Stan Lee, in Brief

Who —or what— was Stan Lee? Editor, hustler, hatchet man, corporate player, shill, writer, frustrated novelist, success, failure, catalyst, front man, self-parody, hack, exploiter, innovator. He was, probably, all of those things.

What he was, improbably enough, for at least one brief moment, and what he may have become if he had had the stomach for it, which he obviously didn’t, was a truth-teller. When I discovered a transcript of a conversation among Lee, Will Eisner, Gil Kane, John Goldwater, and others from 1971, I was flabbergasted that Lee had this to say about the industry he promoted for the rest of his life:

I would say that the comic book market is the worst market that there is on the face of the earth for creative talent, and the reasons are numberless and legion. I have had many talented people ask me how to get into the comic book business. If they were talented enough, the first answer I would give them is, why would you want to get into the comic book business? Because even if you succeed, even if you reach what might be considered the pinnacle of success in comics, you will be less successful, less secure, and less effective than if you are just an average practitioner of your art in television, radio, movies, or what have you. It is a business in which the creator, as was mentioned before, owns nothing of his creation. The publisher owns it… … Unfortunately, in the comic field, the artist, the writer, and the editor, if you will, are the most helpless people in the world.

The following year, he would join management, become the publisher of Marvel Comics, and change his tune, at least in public, for the next nearly 50 years.
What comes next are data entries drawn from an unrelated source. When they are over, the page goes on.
Lemma remotes_loop_raises self n post e pre :
  forall nr l (w : World Env) urls e1 e2,
  Forall public pre ->
  nr !! ObjectDict.values_attr = Some (VList l) ->
  lookups RunCmd (_path self) pre (env w) = Some (urls, e1) ->
  RunCmd (query (cmd_url n) (_path self)) e1 = (Raised e, e2) ->
  exists w' added,
    _get_remotes_loop RunCmd self nr (pre ++ n :: post) w = (Raise e, w')
    /\ env w' = e2
    /\ logs w' = logs w
    /\ calls w' = (calls w ++ added)%list
    /\ cmds_of added = cmd_url <$> (pre ++ [n])%list.
Proof.
  induction pre as [|p rest IH]; intros nr l w urls e1 e2 Hpub Hl Hlook Hfail.
  - injection Hlook as <- <-. simpl. unfold bind.
    rewrite (remotes_step_raises _ _ _ _ _ _ Hfail).
    eexists _, [_]. repeat split; reflexivity.
  - apply Forall_cons in Hpub as [Hp Hpub]. simpl in Hlook.
    destruct (RunCmd (query (cmd_url p) (_path self)) (env w))
      as [[code o|e0] e'] eqn:Hrun; [|discriminate Hlook].
    destruct (lookups RunCmd (_path self) rest e') as [[us e'']|] eqn:Hrest;
      [|discriminate Hlook].
    injection Hlook as <- <-.
    destruct (IH (<[p := url_record (PyStr.strip o)]>
                    (<[ObjectDict.values_attr := VList (l ++ [p])]> nr))
                (l ++ [p])%list
                (after_call w (query (cmd_url p) (_path self))
                   (Returned code o) e')
                us e'' e2 Hpub)
      as (w' & added & Hloop & He & Hlogs & Hcalls & Hcmds).
    { rewrite lookup_insert_ne by (apply public_not_values, Hp).
      apply lookup_insert_eq. }
    { exact Hrest. }
    { exact Hfail. }
    exists w', (mkCall (query (cmd_url p) (_path self))
                  (Returned code o) :: added).
    simpl. unfold bind.
    rewrite (remotes_step_public _ _ _ _ _ _ _ _ _ Hp Hl Hrun).
    split; [exact Hloop|]. split; [exact He|]. split; [exact Hlogs|].
    split; [rewrite Hcalls; simpl; rewrite <- app_assoc; reflexivity|].
    unfold cmds_of in *. simpl. rewrite Hcmds. reflexivity.
Qed.

(** X6: when the URL lookup of a remote raises, [_get_remotes] raises
    that exception: the names after it are not looked up, nothing is
    logged and no bag is returned. *)
Theorem get_remotes_lookup_raises self (w : World Env) code o e0
    pre n post urls e1 e e2 :
  RunCmd (query cmd_remote (_path self)) (env w) = (Returned code o, e0) ->
  PyStr.split PyStr.newline (PyStr.strip o) = (pre ++ n :: post)%list ->
  Forall public pre ->
  lookups RunCmd (_path self) pre e0 = Some (urls, e1) ->
  RunCmd (query (cmd_url n) (_path self)) e1 = (Raised e, e2) ->
  exists w',
    _get_remotes RunCmd self w = (Raise e, w')
    /\ env w' = e2
    /\ logs w' = logs w
    /\ cmds_of (issued w w')
       = cmd_remote :: (cmd_url <$> (pre ++ [n])%list).
Proof.
  intros Hrun Hsplit Hpub Hlook Hfail.
  destruct (remotes_loop_raises self n post e pre
              {[ ObjectDict.values_attr := VList [] ]} []
              (after_call w (query cmd_remote (_path self))
                 (Returned code o) e0)
              urls e1 e2 Hpub)
    as (w' & added & Hloop & He & Hlogs & Hcalls & Hcmds);
    [reflexivity | exact Hlook | exact Hfail |].
  exists w'. split.
  { unfold _get_remotes, bind. rewrite ObjectDict_init_ok. simpl.
    rewrite (captured_returned _ _ _ _ _ _ _ Hrun). simpl.
    rewrite Hsplit. exact Hloop. }
  split; [exact He|]. split; [exact Hlogs|].
  simpl in Hcalls. rewrite <- app_assoc in Hcalls.
  rewrite (issued_app _ _ _ Hcalls), cmds_of_app, Hcmds. reflexivity.
Qed.

End More.

(** ** Construction and refresh *)

Lemma trimmed_outputs_none cmd tr :
  Forall (fun c => String.eqb c cmd = false) (cmds_of tr) ->
  trimmed_outputs cmd tr = [].
Proof.
  induction tr as [|c tr IH]; intros F; [reflexivity|].
  unfold cmds_of in F. rewrite fmap_cons in F.
  apply Forall_cons in F as [Hc F].
  unfold trimmed_outputs in *. simpl. rewrite Hc. apply IH, F.
Qed.

Lemma cmd_url_other names cmd :
  (forall n, String.eqb (cmd_url n) cmd = false) ->
  Forall (fun c => String.eqb c cmd = false) (cmd_url <$> names).
Proof. intros H. apply Forall_fmap, Forall_forall. intros n _. apply H. Qed.

Section Anatomy.
Context {Env : Type}.
Variable RunCmd : RunArgs -> Env -> RunResult * Env.
Variable isdir : Env -> string -> bool.

Lemma construct_ok_anatomy path (w w' : World Env) self :
  isdir (env w) path = true ->
  Repo_new RunCmd isdir path w = (Ok self, w') ->
  exists cb ob cr or added ch oh dc cx ox,
    issued w w'
    = ([mkCall (query cmd_branch path) (Returned cb ob);
        mkCall (query cmd_remote path) (Returned cr or)]
         ++ added
         ++ [mkCall (query cmd_head path) (Returned ch oh)]
         ++ dc
         ++ [mkCall (query cmd_bare path) (Returned cx ox)])%list
    /\ cmds_of added = cmd_url <$> PyStr.split PyStr.newline (PyStr.strip or)
    /\ dirty_calls path (dirty self) dc
    /\ logs w' = logs w
    /\ self = mkRepo path (Some (PyStr.strip ob))
                (String.eqb (PyStr.lower (PyStr.strip ox)) "true") true
                (remotes self)
                (isdir (env w') (path_join_git path)) None (dirty self)
                (Some (head_record (PyStr.strip oh))).
Proof.
  intros Hdir Hnew. rewrite (Repo_new_isdir _ _ _ _ Hdir) in Hnew.
  destruct (derivation _ _ _) as [[[]|e] [self' w1]] eqn:Hder;
    [|discriminate Hnew].
  injection Hnew as -> ->.
  apply derivation_ok in Hder
    as (b & w1 & r & w2 & h & w3 & d & w4 & bb & Hb & Hr & Hh & Hd & Hbb & ->).
  simpl in *.
  apply get_branch_ok in Hb as (cb & ob & eb & _ & -> & ->).
  apply get_remotes_ok in Hr as (cr & or & er & added & _ & Hc2 & Hcmds & Hl2).
  apply get_head_ok in Hh as (ch & oh & eh & _ & -> & ->).
  apply get_bare_ok in Hbb as (cx & ox & ex & _ & -> & ->).
  apply get_dirty_ok in Hd as (c1 & o1 & e1 & _ & Hcase).
  simpl in *.
  destruct Hcase as [(Hne & -> & ->) | (He & c2 & o2 & e2 & _ & -> & ->)].
  - exists cb, ob, cr, or, added, ch, oh,
      [mkCall (query cmd_status path) (Returned c1 o1)], cx, ox.
    split.
    { apply issued_app. simpl. rewrite Hc2. simpl.
      rewrite <- !app_assoc. reflexivity. }
    split; [exact Hcmds|]. split; [constructor; auto|].
    split; [simpl; exact Hl2|]. reflexivity.
  - exists cb, ob, cr, or, added, ch, oh,
      [mkCall (query cmd_status path) (Returned c1 o1);
       mkCall (query cmd_unpushed path) (Returned c2 o2)], cx, ox.
    split.
    { apply issued_app. simpl. rewrite Hc2. simpl.
      rewrite <- !app_assoc. reflexivity. }
    split; [exact Hcmds|]. split; [constructor; auto|].
    split; [simpl; exact Hl2|]. reflexivity.
Qed.

End Anatomy.


Section Construct.
Context {Env : Type}.
Variable RunCmd : RunArgs -> Env -> RunResult * Env.
Variable isdir : Env -> string -> bool.

(** X7: the handle that [Repo(path)] returns for a directory: [_path]
    is the path, [exists] is true, [url] is still None, [initalized] is
    the directory test on the [.git] entry made after the last query,
    nothing is logged, and [active_branch], [head.commit] and [bare] are
    computed from the trimmed outputs of their own queries. *)
Theorem construct_directory_fields path (w w' : World Env) self :
  isdir (env w) path = true ->
  Repo_new RunCmd isdir path w = (Ok self, w') ->
  _path self = path
  /\ exists_ self = true
  /\ url self = None
  /\ initalized self = isdir (env w') (path_join_git path)
  /\ logs w' = logs w
  /\ exists b c x,
       trimmed_outputs cmd_branch (issued w w') = [b]
       /\ active_branch self = Some b
       /\ trimmed_outputs cmd_head (issued w w') = [c]
       /\ head self = Some (head_record c)
       /\ trimmed_outputs cmd_bare (issued w w') = [x]
       /\ bare self = caseless_eqb x "true".
Proof.
  intros Hdir Hnew.
  destruct (construct_ok_anatomy _ _ _ _ _ _ Hdir Hnew)
    as (cb & ob & cr & or & added & ch & oh & dc & cx & ox
        & Hiss & Hcmds & Hdc & Hlogs & Hself).
  rewrite Hself. simpl. repeat (split; [reflexivity || assumption|]).
  exists (PyStr.strip ob), (PyStr.strip oh), (PyStr.strip ox).
  rewrite Hiss, !trimmed_outputs_app.
  rewrite !(trimmed_outputs_none _ added)
    by (rewrite Hcmds; apply cmd_url_other; reflexivity).
  assert (Hd : trimmed_outputs cmd_branch dc = []
               /\ trimmed_outputs cmd_head dc = []
               /\ trimmed_outputs cmd_bare dc = [])
    by (destruct Hdc; repeat split; reflexivity).
  destruct Hd as (-> & -> & ->).
  rewrite lower_true_caseless.
  repeat split; reflexivity.
Qed.


Lemma update_isdir self (w : World Env) :
  isdir (env w) (_path self) = true ->
  _update_from_git RunCmd isdir (self, w)
  = match derivation RunCmd isdir (self, w) with
    | (Ok a, st) => (Ok a, st)
    | (Raise e, (s1, w1)) =>
        (Raise e, (s1, after_git_error w1 (_path self) e))
    end.
Proof.
  intros Hdir. unfold _update_from_git, call, os_path_isdir.
  unfold_monad. unfold zoom. simpl. rewrite Hdir.
  destruct (derivation _ _ _) as [[a|e] [s1 w1]] eqn:Hder; [reflexivity|].
  simpl. rewrite (derivation_path _ _ _ _ _ _ _ Hder). reflexivity.
Qed.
God only knows what he thought privately, or if he thought privately at all.

(The entire transcript of this conversation is published in a book I recently edited, Sparring with Gil Kane.)
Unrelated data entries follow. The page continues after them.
(** ... and on every such array: whatever the order of the comparisons,
    each element of an array of two or more is compared at least once. *)
Lemma sort_with_incomparable_throws (l : list json) :
  Exists (fun j => incomparable j = true) l ->
  (2 <= List.length l)%nat ->
  exists e, sort coerce l = Throw e.
Proof.
  induction l as [|x rest IH]; intros Hin Hlen; [inversion Hin|].
  simpl. destruct (sort coerce rest) as [s|e] eqn:Hs; [|eauto].
  pose proof (sort_permutation rest s Hs) as Hperm.
  destruct s as [|y s'].
  { apply Permutation_sym, Permutation_nil in Hperm. subst rest.
    simpl in Hlen. lia. }
  simpl. inversion Hin as [? ? Hx|? ? Hrest]; subst.
  - destruct (comparefn_incomparable x y (or_introl Hx)) as [e ->]. eauto.
  - destruct rest as [|r1 [|r2 rest']].
    + inversion Hrest.
    + apply Permutation_length_1_inv in Hperm. injection Hperm as -> ->.
      inversion Hrest as [? ? Hr|? ? Hnil]; subst; [|inversion Hnil].
      destruct (comparefn_incomparable x r1 (or_intror Hr)) as [e ->]. eauto.
    + destruct (IH Hrest ltac:(simpl; lia)) as [e He]. congruence.
Qed.

(** An array of two or more with a [null] in it cannot be sorted: the
    comparison reads [timestamp] off the [null]. *)
Lemma sort_with_null_throws (l : list json) :
  In JNull l -> (2 <= List.length l)%nat -> exists e, sort coerce l = Throw e.
Proof.
  intros Hin Hlen. apply sort_with_incomparable_throws; [|exact Hlen].
  apply Exists_exists. exists JNull. split; [exact Hin|reflexivity].
Qed.

Lemma sort_returns (l : list json) :
  (List.length l < 2)%nat \/ Forall (fun j => incomparable j = false) l ->
  exists sorted, sort coerce l = Ok sorted /\ Permutation l sorted.
Proof.
  intros Hcan. destruct (sort coerce l) as [sorted|e] eqn:Hs.
  - exists sorted. split; [reflexivity|]. apply sort_permutation. exact Hs.
  - exfalso. destruct (sort_throws l e Hs) as [Hlen Hbad].
    destruct Hcan as [Hshort|Hall]; [lia|].
    apply Exists_exists in Hbad. destruct Hbad as [j [Hin Hj]].
    rewrite Forall_forall in Hall. rewrite (Hall j Hin) in Hj. discriminate Hj.
Qed.

End Sorting.

Lemma json_by_timestamp_trans : Relations_1.Transitive json_by_timestamp.
Proof.
  intros a b c. unfold json_by_timestamp.
  destruct (scene_timestamp a), (scene_timestamp b), (scene_timestamp c);
    try contradiction; auto.
  apply number_le_trans.
Qed.

Lemma all_of_scenes_members (l : list json) (scs : list Scene.t) :
  Shape.all_of Shape.as_Scene l = Some scs ->
  Forall (fun j => exists t, scene_timestamp j = Some t) l.
Proof.
  revert scs. induction l as [|j l IH]; intros scs H; [constructor|].
  simpl in H. destruct (Shape.as_Scene j) as [sc|] eqn:Hj; [|discriminate H].
  destruct (Shape.all_of Shape.as_Scene l) as [rest|]; [|discriminate H].
  constructor; [|eapply IH; reflexivity].
  exists (Scene.timestamp sc). unfold scene_timestamp. rewrite Hj. reflexivity.
Qed.

Lemma all_of_scenes_sorted (l : list json) (scs : list Scene.t) :
  Shape.all_of Shape.as_Scene l = Some scs ->
  StronglySorted json_by_timestamp l ->
  StronglySorted by_timestamp scs.
Proof.
  revert scs. induction l as [|j l IH]; intros scs H Hs; simpl in H.
  - injection H as <-. constructor.
  - destruct (Shape.as_Scene j) as [sc|] eqn:Hj; [|discriminate H].
    destruct (Shape.all_of Shape.as_Scene l) as [rest|] eqn:Hl; [|discriminate H].
    injection H as <-. inversion Hs as [|? ? Hsl Hall]; subst.
    constructor; [apply IH; auto|].
    clear IH Hs Hsl. revert rest Hl.
    induction l as [|j' l IH']; intros rest Hl; simpl in Hl.
    + injection Hl as <-. constructor.
    + destruct (Shape.as_Scene j') as [sc'|] eqn:Hj'; [|discriminate Hl].
      destruct (Shape.all_of Shape.as_Scene l) as [rest'|]; [|discriminate Hl].
      injection Hl as <-. inversion Hall as [|? ? Hjj' Hall']; subst.
      constructor; [|apply IH'; auto].
      unfold json_by_timestamp, scene_timestamp in Hjj'.
      rewrite Hj, Hj' in Hjj'. exact Hjj'.
Qed.

Lemma all_of_permutation {A : Type} (read : json -> option A) (l l' : list json) :
  Permutation l l' ->
  forall xs, Shape.all_of read l = Some xs ->
             exists xs', Shape.all_of read l' = Some xs' /\ Permutation xs xs'.
Proof.
  induction 1 as [| j l l' Hp IH | a b l | l l' l'' Hp1 IH1 Hp2 IH2]; intros xs H.
  - exists xs. split; [exact H|]. simpl in H. injection H as <-. constructor.
  - simpl in H. destruct (read j) as [x|] eqn:Hj; [|discriminate H].
    destruct (Shape.all_of read l) as [rest|]; [|discriminate H].
    injection H as <-. destruct (IH rest eq_refl) as [rest' [Hr Hperm]].
    exists (x :: rest'). simpl. rewrite Hj, Hr. split; [reflexivity|].
    apply perm_skip. exact Hperm.
  - simpl in H. destruct (read b) as [y|] eqn:Hb; [|discriminate H].
    destruct (read a) as [x|] eqn:Ha; [|discriminate H].
    destruct (Shape.all_of read l) as [rest|] eqn:Hl; [|discriminate H].
    injection H as <-. exists (x :: y :: rest). simpl.
    rewrite Ha, Hb, Hl. split; [reflexivity|]. apply perm_swap.
  - destruct (IH1 xs H) as [ys [Hy Hp]].
    destruct (IH2 ys Hy) as [zs [Hz Hq]].
    exists zs. split; [exact Hz|]. eapply Permutation_trans; eassumption.
Qed.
Yesterday’s L.A. Times quoted me from 2002:

Gary Groth, co-founder of comics and graphic novels publisher Fantagraphics Books, told The Times in 2002 that Lee's reputation rested on approximately nine years of work, from 1961 to 1970, and mostly in collaboration with Kirby and Ditko.
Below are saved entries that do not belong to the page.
(** [signTransaction(privateKey, inputIndex)]: the exception thrown, or the
    transaction after the call.  A negative index passes the bounds test
    and reads [undefined] from the array. *)
Definition signTransaction (privateKey : string) (inputIndex : Z) (tx : t)
  : exception + t :=
  if Z.of_nat (length (inputs tx)) <=? inputIndex then
    inl (Error "Input index out of bounds")
  else
    match (if inputIndex <? 0 then None else inputs tx !! Z.to_nat inputIndex) with
    | None => inl (TypeError "Cannot read properties of undefined (reading 'publicKey')")
    | Some input =>
        let publicKey := Signature.getPublicKey privateKey in
        if negb (String.eqb (TransactionInput.publicKey input) publicKey) then
          inl (Error "Private key does not match input public key")
        else
          let signed :=
            TransactionInput.with_signature
              (Signature.sign (JSON.stringify (signatureData tx input)) privateKey) input in
          inr (with_inputs (<[Z.to_nat inputIndex := signed]> (inputs tx)) tx)
    end.

(** One iteration of the loop of [verifySignatures()]. *)
Definition inputVerifies (tx : t) (input : TransactionInput.t) : bool :=
  if String.eqb (TransactionInput.signature input) ""
     || String.eqb (TransactionInput.publicKey input) "" then false
  else Signature.verify (JSON.stringify (signatureData tx input))
         (TransactionInput.signature input) (TransactionInput.publicKey input).

(** [verifySignatures()] *)
Definition verifySignatures (tx : t) : bool := forallb (inputVerifies tx) (inputs tx).
(** The daily body with a key, step by step. *)
Lemma daily_body_run (w : EngineWorld) :
  py_not_str openai_api_key = false ->
  let reads := engine_clock_reads w in
  let video_day := existsb (Z.eqb (weekday (clock (2 + reads)))) [0; 2; 4] in
  exists theme0 carousel video w',
    daily_body w
    = (Returns
         (PDict [("status", PStr "success");
                 ("content",
                  PDict [("theme", PStr (theme_value theme0));
                         ("carousel", daily_carousel_dict carousel);
                         ("video", daily_video_dict video);
                         ("generated_at",
                          PStr (isoformat (clock ((if video_day then 4 else 3) + reads))))]);
                 ("generated_at",
                  PStr (isoformat (clock ((if video_day then 5 else 4) + reads))))]),
       w') /\
    nth_error all_themes (Z.to_nat (weekday (clock reads))) = Some theme0 /\
    theme carousel = theme0 /\ content_type carousel = CAROUSEL /\
    created_at carousel = clock (1 + reads) /\
    (if video_day
     then exists piece, video = Some piece /\ theme piece = theme0 /\
                        content_type piece = VIDEO /\ created_at piece = clock (3 + reads)
     else video = None) /\
    engine_clock_reads w' = ((if video_day then 6 else 5) + reads)%nat /\
    draws w' = ((if video_day then 6 else 3) + draws w)%nat.
Proof.
  intros Hkey reads video_day.
  assert (Hw : 0 <= weekday (clock reads) < 7)
    by (unfold weekday; apply Z.mod_pos_bound; lia).
  destruct (theme_of_weekday _ Hw) as (theme0 & Htheme & _).
  set (w0 := mk_EngineWorld (prompts_sent w) (draws w) (S reads)).
  destruct (carousel_generator_run json_loads py_str chat_completion rng clock theme0 None w0)
    as (carousel & w1 & topic1 & concept1 & element1 & later1 & Hrun1 & Hth1 & Hty1 & Hcr1
        & Hreads1 & Hdraws1 & _).
  simpl in Hcr1, Hreads1, Hdraws1.
  set (w2 := mk_EngineWorld (prompts_sent w1) (draws w1) (S (engine_clock_reads w1))).
  destruct (video_generator_run json_loads py_str chat_completion rng clock theme0 None w2)
    as (piece & w3 & topic2 & concept2 & element2 & later2 & Hrun2 & Hth2 & Hty2 & Hcr2
        & Hreads2 & Hdraws2 & _).
  simpl in Hcr2, Hreads2, Hdraws2.
  unfold daily_content_body.
  unfold bind at 1. rewrite new_engine_run, Hkey.
  unfold bind at 1. unfold get_daily_theme, bind at 1, engine_now at 1. fold reads.
  rewrite Htheme. unfold ret at 1. fold w0.
  unfold bind at 1. rewrite Hrun1.
  unfold bind at 1. unfold engine_now at 1. fold w2. rewrite Hreads1.
  change (S (S reads)) with (2 + reads)%nat. fold video_day.
  destruct video_day eqn:Hvideo.
  - unfold bind at 1. unfold bind at 1. rewrite Hrun2. unfold ret at 1.
    unfold bind, engine_now, ret. rewrite Hreads2, Hreads1.
    exists theme0, carousel, (Some piece). eexists.
    split; [reflexivity |]. split; [reflexivity |]. split; [exact Hth1 |].
    split; [exact Hty1 |]. split; [exact Hcr1 |].
    split; [exists piece; rewrite Hcr2, Hreads1; repeat split; assumption |].
    simpl. split; [reflexivity |]. rewrite Hdraws2, Hdraws1. reflexivity.
  - unfold bind at 1. unfold ret at 1.
    unfold bind, engine_now, ret. simpl engine_clock_reads. rewrite Hreads1.
    exists theme0, carousel, None. eexists.
    split; [reflexivity |]. split; [reflexivity |]. split; [exact Hth1 |].
    split; [exact Hty1 |]. split; [exact Hcr1 |]. split; [reflexivity |].
    simpl. split; [reflexivity |]. rewrite Hdraws1. reflexivity.
Qed.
“What he did in those nine years and what he helped Kirby and Ditko achieve — the kind of synergy they must have had working off each other — was a high-water mark in the history of the comic book,” Groth said.

I think this is right, and his contribution throughout those nine years cannot, and should not, be gainsaid. What they didn’t quote me saying, however, was that compared to the careers of Lee’s two most prominent visual collaborators, Jack Kirby and Steve Ditko, he was virtually a creative nonentity.

Naturally, he became richer and more famous than either of them. Whereas they merely had their talent and their genius, he had something far more valuable: an affable and smarmy persona that gave the American public what it always prefers: decades of vacuous pronouncements, and a smattering of entertainment devoid of content and substance.